[Collected data]
┏━━

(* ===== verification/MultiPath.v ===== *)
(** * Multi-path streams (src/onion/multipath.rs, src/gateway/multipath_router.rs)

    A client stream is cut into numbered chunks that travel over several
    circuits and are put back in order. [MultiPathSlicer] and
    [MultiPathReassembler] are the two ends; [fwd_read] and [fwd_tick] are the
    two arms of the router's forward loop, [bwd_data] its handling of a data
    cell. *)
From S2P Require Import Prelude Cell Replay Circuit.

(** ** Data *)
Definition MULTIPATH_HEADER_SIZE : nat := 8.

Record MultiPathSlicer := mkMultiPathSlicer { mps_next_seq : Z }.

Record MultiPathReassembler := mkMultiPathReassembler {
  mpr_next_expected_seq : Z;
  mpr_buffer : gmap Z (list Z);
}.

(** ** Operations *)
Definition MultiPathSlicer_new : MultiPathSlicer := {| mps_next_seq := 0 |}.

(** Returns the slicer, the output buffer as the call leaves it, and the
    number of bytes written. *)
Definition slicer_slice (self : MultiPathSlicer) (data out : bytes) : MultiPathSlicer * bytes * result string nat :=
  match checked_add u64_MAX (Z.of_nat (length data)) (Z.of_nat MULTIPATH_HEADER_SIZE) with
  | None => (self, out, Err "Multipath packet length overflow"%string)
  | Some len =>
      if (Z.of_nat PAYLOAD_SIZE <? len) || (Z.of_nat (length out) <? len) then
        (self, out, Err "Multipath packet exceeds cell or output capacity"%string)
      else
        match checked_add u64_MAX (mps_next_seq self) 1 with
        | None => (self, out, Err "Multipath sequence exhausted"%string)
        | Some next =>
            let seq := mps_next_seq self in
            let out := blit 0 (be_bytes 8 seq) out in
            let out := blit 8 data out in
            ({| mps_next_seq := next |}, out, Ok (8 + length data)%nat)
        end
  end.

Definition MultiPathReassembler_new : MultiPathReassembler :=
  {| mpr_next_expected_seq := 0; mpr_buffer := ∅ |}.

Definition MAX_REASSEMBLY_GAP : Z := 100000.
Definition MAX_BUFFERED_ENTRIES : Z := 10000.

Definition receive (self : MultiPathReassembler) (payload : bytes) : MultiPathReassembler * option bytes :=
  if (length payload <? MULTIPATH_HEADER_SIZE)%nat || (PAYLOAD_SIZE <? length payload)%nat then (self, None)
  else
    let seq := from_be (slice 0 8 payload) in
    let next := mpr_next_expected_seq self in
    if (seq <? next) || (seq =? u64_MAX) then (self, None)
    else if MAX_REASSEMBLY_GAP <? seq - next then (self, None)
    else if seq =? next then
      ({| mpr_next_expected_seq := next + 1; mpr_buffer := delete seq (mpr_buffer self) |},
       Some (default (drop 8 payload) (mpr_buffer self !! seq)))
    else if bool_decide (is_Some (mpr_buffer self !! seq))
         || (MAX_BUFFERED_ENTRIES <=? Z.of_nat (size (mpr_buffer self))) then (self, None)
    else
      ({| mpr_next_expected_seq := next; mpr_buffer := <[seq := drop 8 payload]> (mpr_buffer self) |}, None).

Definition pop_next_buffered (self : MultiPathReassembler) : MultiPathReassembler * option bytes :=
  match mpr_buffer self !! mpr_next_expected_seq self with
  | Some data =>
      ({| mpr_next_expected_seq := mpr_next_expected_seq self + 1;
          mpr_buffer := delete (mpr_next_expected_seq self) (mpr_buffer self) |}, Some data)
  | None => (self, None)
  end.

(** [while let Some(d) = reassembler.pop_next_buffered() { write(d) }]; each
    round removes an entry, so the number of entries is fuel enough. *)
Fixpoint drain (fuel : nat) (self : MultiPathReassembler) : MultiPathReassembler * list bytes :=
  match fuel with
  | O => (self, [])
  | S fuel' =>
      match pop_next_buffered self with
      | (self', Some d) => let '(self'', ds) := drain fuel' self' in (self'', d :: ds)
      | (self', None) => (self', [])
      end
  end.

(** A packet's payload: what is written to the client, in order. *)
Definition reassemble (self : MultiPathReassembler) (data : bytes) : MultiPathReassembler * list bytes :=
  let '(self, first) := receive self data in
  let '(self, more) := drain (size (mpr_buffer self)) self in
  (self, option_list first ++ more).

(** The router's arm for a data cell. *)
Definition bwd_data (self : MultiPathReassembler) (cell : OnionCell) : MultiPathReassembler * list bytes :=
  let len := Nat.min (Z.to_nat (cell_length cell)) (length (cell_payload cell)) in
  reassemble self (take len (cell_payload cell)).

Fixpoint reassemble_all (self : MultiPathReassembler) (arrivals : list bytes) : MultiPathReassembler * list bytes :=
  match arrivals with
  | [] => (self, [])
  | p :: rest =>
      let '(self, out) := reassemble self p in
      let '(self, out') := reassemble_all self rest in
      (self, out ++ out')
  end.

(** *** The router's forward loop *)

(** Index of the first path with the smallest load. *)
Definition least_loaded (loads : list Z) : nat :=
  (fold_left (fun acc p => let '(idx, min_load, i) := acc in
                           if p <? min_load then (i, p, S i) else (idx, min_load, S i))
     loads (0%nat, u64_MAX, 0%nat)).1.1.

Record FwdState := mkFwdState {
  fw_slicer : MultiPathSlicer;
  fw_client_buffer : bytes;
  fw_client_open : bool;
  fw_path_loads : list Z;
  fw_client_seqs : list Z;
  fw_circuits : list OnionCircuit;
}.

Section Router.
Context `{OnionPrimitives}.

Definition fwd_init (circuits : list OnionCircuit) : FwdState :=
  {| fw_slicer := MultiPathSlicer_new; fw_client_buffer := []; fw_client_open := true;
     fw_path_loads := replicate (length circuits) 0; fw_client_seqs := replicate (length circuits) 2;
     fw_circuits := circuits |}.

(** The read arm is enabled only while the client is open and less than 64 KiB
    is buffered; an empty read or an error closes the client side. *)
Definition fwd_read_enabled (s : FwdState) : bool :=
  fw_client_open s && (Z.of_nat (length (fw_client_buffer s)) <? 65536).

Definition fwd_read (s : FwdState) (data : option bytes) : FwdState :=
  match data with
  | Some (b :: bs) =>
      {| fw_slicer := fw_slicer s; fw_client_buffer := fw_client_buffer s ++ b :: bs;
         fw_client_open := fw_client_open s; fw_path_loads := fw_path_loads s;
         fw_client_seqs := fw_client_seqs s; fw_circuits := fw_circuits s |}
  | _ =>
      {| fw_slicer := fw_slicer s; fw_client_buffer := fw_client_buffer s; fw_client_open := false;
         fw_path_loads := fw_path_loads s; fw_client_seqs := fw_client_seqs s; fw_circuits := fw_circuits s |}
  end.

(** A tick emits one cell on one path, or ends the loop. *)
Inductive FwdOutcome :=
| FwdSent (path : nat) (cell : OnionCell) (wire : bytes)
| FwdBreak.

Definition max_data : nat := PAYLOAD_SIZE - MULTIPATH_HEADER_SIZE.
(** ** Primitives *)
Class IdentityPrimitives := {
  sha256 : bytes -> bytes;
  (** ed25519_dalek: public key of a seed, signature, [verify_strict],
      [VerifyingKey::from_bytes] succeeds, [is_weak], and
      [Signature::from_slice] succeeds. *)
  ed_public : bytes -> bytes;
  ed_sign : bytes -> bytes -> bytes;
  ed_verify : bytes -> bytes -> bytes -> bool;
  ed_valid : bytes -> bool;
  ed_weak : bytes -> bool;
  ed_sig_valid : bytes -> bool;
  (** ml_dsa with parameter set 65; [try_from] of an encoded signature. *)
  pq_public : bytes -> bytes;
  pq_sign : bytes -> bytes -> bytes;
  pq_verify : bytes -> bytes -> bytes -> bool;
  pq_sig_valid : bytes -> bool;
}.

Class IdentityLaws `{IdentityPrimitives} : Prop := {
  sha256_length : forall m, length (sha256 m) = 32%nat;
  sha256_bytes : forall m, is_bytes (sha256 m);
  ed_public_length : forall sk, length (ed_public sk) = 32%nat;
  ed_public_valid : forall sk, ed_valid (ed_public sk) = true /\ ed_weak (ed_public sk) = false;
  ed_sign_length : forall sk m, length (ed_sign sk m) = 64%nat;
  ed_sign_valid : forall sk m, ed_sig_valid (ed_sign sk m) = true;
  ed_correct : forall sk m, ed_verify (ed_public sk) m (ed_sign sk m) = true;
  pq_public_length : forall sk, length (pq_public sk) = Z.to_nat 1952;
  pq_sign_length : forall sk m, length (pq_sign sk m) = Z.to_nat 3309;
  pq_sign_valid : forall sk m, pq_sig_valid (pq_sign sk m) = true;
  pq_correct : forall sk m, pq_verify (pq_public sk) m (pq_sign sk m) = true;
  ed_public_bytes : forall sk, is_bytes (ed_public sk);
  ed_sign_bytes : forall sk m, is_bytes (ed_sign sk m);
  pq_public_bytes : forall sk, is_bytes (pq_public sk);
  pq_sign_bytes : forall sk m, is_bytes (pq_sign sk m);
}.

┗━━

When you reach the line holding "fw_client_seqs : list Z;" in the records above, begin reproducing exactly, stop after the line holding "Some (b :: bs) =>", and output nothing else.

### ANSWER BELOW
  fw_client_seqs : list Z;
  fw_circuits : list OnionCircuit;
}.

Section Router.
Context `{OnionPrimitives}.

Definition fwd_init (circuits : list OnionCircuit) : FwdState :=
  {| fw_slicer := MultiPathSlicer_new; fw_client_buffer := []; fw_client_open := true;
     fw_path_loads := replicate (length circuits) 0; fw_client_seqs := replicate (length circuits) 2;
     fw_circuits := circuits |}.

(** The read arm is enabled only while the client is open and less than 64 KiB
    is buffered; an empty read or an error closes the client side. *)
Definition fwd_read_enabled (s : FwdState) : bool :=
  fw_client_open s && (Z.of_nat (length (fw_client_buffer s)) <? 65536).

Definition fwd_read (s : FwdState) (data : option bytes) : FwdState :=
  match data with
  | Some (b :: bs) =>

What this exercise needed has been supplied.